Items from a data source:
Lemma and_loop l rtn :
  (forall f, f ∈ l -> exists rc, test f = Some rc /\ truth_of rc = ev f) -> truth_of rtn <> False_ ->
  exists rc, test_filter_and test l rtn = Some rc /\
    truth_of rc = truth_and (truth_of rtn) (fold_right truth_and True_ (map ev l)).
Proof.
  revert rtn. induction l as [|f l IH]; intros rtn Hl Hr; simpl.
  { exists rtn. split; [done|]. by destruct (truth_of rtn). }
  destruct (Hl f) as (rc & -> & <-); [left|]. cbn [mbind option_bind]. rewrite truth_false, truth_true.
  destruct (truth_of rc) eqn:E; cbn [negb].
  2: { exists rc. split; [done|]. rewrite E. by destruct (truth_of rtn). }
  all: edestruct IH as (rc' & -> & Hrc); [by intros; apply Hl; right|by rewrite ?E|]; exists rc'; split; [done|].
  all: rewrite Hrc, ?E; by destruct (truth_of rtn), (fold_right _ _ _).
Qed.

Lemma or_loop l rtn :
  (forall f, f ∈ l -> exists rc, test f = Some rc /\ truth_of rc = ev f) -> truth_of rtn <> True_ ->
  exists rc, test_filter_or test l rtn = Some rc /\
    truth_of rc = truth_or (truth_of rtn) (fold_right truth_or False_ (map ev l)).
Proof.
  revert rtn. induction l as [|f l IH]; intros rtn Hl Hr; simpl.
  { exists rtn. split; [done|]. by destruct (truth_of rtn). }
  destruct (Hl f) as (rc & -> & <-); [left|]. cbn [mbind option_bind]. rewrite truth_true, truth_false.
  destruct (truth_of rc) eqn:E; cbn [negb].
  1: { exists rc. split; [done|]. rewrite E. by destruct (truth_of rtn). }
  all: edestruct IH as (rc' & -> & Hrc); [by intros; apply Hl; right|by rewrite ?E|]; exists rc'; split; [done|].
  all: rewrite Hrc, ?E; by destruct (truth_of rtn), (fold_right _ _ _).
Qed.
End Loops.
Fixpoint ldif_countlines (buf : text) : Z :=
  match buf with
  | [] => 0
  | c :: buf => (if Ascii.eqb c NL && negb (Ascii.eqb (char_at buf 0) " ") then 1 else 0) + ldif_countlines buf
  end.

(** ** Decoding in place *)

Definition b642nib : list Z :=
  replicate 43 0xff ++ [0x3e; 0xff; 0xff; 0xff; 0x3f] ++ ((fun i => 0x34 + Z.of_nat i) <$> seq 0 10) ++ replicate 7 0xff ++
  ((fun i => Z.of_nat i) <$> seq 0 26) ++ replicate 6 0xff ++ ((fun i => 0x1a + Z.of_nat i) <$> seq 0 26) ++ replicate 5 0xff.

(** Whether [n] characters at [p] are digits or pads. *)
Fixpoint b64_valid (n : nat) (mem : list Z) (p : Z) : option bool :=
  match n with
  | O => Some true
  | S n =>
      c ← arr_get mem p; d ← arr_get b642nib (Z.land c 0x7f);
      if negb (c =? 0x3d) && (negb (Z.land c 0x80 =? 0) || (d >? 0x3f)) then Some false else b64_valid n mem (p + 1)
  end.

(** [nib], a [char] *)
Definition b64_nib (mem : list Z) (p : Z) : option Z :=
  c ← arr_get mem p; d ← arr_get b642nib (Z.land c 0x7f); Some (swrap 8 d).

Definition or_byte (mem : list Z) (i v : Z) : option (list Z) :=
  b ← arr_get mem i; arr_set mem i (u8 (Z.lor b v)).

PROBLEM:
Using the records above, copy every line that has the word "Some" in it.

EXERCISE OUTPUT:
  (forall f, f ∈ l -> exists rc, test f = Some rc /\ truth_of rc = ev f) -> truth_of rtn <> False_ ->
  exists rc, test_filter_and test l rtn = Some rc /\
  (forall f, f ∈ l -> exists rc, test f = Some rc /\ truth_of rc = ev f) -> truth_of rtn <> True_ ->
  exists rc, test_filter_or test l rtn = Some rc /\
  | O => Some true
      if negb (c =? 0x3d) && (negb (Z.land c 0x80 =? 0) || (d >? 0x3f)) then Some false else b64_valid n mem (p + 1)
  c ← arr_get mem p; d ← arr_get b642nib (Z.land c 0x7f); Some (swrap 8 d).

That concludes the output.